═════ Records provided ═════
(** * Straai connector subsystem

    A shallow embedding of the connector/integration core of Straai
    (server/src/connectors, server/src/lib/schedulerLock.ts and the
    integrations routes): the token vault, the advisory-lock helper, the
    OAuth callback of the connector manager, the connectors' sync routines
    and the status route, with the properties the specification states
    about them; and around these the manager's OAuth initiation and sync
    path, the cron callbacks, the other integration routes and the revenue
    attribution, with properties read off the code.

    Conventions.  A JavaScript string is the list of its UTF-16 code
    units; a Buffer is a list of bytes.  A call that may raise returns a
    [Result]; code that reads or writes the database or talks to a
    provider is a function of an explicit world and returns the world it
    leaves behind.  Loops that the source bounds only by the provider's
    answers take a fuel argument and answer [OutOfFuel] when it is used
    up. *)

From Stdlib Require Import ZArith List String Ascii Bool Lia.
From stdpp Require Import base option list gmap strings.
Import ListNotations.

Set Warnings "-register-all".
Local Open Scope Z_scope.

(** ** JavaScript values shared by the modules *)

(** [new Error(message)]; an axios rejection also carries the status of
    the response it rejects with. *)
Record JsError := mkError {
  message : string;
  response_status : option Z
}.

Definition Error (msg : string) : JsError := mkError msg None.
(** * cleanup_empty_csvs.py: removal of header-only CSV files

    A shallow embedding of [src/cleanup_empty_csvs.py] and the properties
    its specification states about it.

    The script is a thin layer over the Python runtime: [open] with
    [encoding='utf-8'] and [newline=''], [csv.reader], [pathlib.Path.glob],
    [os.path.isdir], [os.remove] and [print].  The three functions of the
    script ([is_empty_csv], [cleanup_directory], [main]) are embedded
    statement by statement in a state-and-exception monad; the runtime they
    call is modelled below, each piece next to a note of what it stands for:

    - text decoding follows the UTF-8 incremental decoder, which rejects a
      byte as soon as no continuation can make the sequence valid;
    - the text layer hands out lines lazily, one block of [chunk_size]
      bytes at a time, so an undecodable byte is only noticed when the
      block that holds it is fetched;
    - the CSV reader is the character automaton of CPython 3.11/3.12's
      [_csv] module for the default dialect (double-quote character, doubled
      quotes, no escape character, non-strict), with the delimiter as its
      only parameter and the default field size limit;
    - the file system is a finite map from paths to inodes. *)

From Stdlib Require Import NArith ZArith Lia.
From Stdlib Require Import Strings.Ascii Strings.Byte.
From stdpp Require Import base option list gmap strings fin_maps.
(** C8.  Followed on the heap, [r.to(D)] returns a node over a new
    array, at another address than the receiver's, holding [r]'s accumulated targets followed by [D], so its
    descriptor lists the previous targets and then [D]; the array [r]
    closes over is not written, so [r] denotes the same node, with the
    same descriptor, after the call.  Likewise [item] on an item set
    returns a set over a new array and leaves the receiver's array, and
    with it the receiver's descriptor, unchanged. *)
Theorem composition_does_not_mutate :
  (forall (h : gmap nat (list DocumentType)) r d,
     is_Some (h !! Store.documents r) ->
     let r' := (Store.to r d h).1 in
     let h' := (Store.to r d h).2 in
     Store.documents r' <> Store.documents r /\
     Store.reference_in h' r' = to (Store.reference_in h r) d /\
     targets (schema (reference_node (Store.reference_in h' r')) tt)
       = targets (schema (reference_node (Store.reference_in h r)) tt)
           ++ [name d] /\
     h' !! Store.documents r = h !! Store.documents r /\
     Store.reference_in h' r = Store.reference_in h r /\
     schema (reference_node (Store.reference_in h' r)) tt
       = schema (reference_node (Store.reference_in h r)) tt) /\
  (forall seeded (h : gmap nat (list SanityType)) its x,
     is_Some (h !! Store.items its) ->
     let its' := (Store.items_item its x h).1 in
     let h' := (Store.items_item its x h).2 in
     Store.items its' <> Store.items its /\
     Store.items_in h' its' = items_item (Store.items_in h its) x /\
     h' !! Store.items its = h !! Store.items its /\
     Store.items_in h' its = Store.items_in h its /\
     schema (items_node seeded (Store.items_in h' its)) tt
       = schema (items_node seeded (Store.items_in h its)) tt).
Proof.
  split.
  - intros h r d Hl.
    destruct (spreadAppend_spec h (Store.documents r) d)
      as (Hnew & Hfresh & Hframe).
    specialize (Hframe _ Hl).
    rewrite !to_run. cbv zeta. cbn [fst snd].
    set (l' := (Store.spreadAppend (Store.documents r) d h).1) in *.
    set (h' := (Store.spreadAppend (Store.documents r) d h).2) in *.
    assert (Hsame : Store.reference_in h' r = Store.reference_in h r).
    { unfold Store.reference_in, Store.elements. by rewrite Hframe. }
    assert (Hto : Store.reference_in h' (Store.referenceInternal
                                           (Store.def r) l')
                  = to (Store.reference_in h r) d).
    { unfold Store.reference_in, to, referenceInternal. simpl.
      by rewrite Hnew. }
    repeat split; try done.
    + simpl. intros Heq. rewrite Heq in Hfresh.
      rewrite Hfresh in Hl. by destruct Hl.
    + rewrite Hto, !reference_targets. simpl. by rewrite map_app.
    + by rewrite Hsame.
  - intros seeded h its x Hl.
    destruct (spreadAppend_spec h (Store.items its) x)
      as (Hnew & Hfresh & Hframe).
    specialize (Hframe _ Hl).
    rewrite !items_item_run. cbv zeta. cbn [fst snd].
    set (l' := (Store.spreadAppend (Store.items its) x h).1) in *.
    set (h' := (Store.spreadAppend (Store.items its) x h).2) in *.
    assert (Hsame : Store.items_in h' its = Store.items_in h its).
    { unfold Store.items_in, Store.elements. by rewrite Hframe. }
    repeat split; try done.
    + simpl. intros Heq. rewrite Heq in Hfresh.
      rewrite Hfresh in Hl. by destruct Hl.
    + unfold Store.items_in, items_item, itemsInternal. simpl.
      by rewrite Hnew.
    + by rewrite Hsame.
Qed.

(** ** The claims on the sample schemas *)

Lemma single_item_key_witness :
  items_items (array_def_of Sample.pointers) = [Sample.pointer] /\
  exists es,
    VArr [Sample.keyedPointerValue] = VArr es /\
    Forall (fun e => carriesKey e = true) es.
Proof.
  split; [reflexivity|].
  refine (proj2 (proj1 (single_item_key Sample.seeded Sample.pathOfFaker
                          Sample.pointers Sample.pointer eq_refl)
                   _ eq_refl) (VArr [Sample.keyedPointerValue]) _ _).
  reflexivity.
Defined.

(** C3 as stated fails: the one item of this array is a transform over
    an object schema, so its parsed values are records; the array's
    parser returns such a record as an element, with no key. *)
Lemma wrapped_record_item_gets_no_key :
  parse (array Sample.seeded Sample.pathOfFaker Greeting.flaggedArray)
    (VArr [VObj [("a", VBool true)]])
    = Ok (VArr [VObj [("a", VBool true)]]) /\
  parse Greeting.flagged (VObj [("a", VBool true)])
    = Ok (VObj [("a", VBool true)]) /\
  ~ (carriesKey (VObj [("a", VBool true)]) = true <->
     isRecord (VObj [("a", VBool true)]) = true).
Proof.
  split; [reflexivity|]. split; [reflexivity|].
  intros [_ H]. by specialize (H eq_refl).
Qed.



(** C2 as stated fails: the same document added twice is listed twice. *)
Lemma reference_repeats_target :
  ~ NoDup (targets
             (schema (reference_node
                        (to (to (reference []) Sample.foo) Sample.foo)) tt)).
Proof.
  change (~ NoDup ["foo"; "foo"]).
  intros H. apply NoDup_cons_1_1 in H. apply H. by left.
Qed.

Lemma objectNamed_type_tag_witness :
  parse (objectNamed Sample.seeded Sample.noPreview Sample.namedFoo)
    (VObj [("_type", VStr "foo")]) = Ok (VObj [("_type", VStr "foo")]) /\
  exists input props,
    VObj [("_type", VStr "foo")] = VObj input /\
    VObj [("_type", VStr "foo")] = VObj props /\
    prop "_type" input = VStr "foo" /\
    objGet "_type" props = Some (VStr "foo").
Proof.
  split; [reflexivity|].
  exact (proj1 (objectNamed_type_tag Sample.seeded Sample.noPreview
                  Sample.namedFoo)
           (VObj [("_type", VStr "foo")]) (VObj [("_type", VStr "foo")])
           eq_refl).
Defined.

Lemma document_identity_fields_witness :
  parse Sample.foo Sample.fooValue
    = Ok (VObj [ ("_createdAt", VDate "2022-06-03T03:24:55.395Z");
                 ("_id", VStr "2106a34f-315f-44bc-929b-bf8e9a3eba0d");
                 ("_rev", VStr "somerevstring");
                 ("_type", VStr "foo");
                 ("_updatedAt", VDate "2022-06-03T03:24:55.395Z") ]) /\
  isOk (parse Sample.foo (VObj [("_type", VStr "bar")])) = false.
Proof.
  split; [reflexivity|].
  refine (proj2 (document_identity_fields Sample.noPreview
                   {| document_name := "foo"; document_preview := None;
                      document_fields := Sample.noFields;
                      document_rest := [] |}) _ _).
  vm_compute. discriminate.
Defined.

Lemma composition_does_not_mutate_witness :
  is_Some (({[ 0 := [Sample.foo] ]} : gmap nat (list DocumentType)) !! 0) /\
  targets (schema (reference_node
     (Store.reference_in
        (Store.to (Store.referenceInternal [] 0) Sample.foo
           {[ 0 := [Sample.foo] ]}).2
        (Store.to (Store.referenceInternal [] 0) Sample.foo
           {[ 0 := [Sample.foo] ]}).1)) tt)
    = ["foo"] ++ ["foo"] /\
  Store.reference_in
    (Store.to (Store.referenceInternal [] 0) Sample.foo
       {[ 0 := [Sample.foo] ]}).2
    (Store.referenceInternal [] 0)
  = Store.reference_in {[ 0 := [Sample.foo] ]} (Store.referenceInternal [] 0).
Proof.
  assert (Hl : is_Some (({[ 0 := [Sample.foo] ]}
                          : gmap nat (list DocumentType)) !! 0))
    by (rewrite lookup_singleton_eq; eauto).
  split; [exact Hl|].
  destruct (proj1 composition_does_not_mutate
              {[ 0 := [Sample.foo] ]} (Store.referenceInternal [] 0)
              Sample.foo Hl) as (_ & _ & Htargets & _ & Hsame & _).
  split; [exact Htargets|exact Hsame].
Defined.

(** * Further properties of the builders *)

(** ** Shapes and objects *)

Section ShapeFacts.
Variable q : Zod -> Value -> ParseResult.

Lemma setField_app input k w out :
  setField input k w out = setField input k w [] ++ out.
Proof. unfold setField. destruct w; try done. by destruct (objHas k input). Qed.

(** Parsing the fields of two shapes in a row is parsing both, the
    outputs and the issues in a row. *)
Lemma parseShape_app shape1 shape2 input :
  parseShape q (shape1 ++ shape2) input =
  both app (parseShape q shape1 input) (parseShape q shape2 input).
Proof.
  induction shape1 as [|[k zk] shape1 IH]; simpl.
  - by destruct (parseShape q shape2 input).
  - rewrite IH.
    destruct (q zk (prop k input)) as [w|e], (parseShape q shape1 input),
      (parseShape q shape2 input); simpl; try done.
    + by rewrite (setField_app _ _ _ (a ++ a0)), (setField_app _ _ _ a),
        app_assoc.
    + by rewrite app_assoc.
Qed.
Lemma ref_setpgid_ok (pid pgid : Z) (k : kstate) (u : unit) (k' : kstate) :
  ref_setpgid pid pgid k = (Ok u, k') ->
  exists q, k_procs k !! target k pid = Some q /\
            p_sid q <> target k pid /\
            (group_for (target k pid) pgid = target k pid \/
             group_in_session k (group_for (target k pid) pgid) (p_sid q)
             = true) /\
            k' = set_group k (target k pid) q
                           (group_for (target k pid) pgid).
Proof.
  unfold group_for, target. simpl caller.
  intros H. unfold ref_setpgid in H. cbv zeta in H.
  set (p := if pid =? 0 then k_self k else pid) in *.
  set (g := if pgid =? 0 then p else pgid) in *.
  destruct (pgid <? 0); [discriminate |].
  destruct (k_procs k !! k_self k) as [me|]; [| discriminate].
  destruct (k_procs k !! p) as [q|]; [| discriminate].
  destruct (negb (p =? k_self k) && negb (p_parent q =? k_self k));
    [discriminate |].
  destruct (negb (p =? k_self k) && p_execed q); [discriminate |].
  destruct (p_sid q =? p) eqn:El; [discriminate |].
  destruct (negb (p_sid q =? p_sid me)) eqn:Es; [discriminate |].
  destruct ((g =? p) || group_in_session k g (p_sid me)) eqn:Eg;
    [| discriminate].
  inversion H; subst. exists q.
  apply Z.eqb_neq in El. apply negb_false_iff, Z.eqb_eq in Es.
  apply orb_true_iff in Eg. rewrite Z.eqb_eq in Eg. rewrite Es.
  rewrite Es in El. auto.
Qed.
═════
Search the entries above for the string "DocumentType". Copy each line that holds it.

  (forall (h : gmap nat (list DocumentType)) r d,
  is_Some (({[ 0 := [Sample.foo] ]} : gmap nat (list DocumentType)) !! 0) /\
                          : gmap nat (list DocumentType)) !! 0))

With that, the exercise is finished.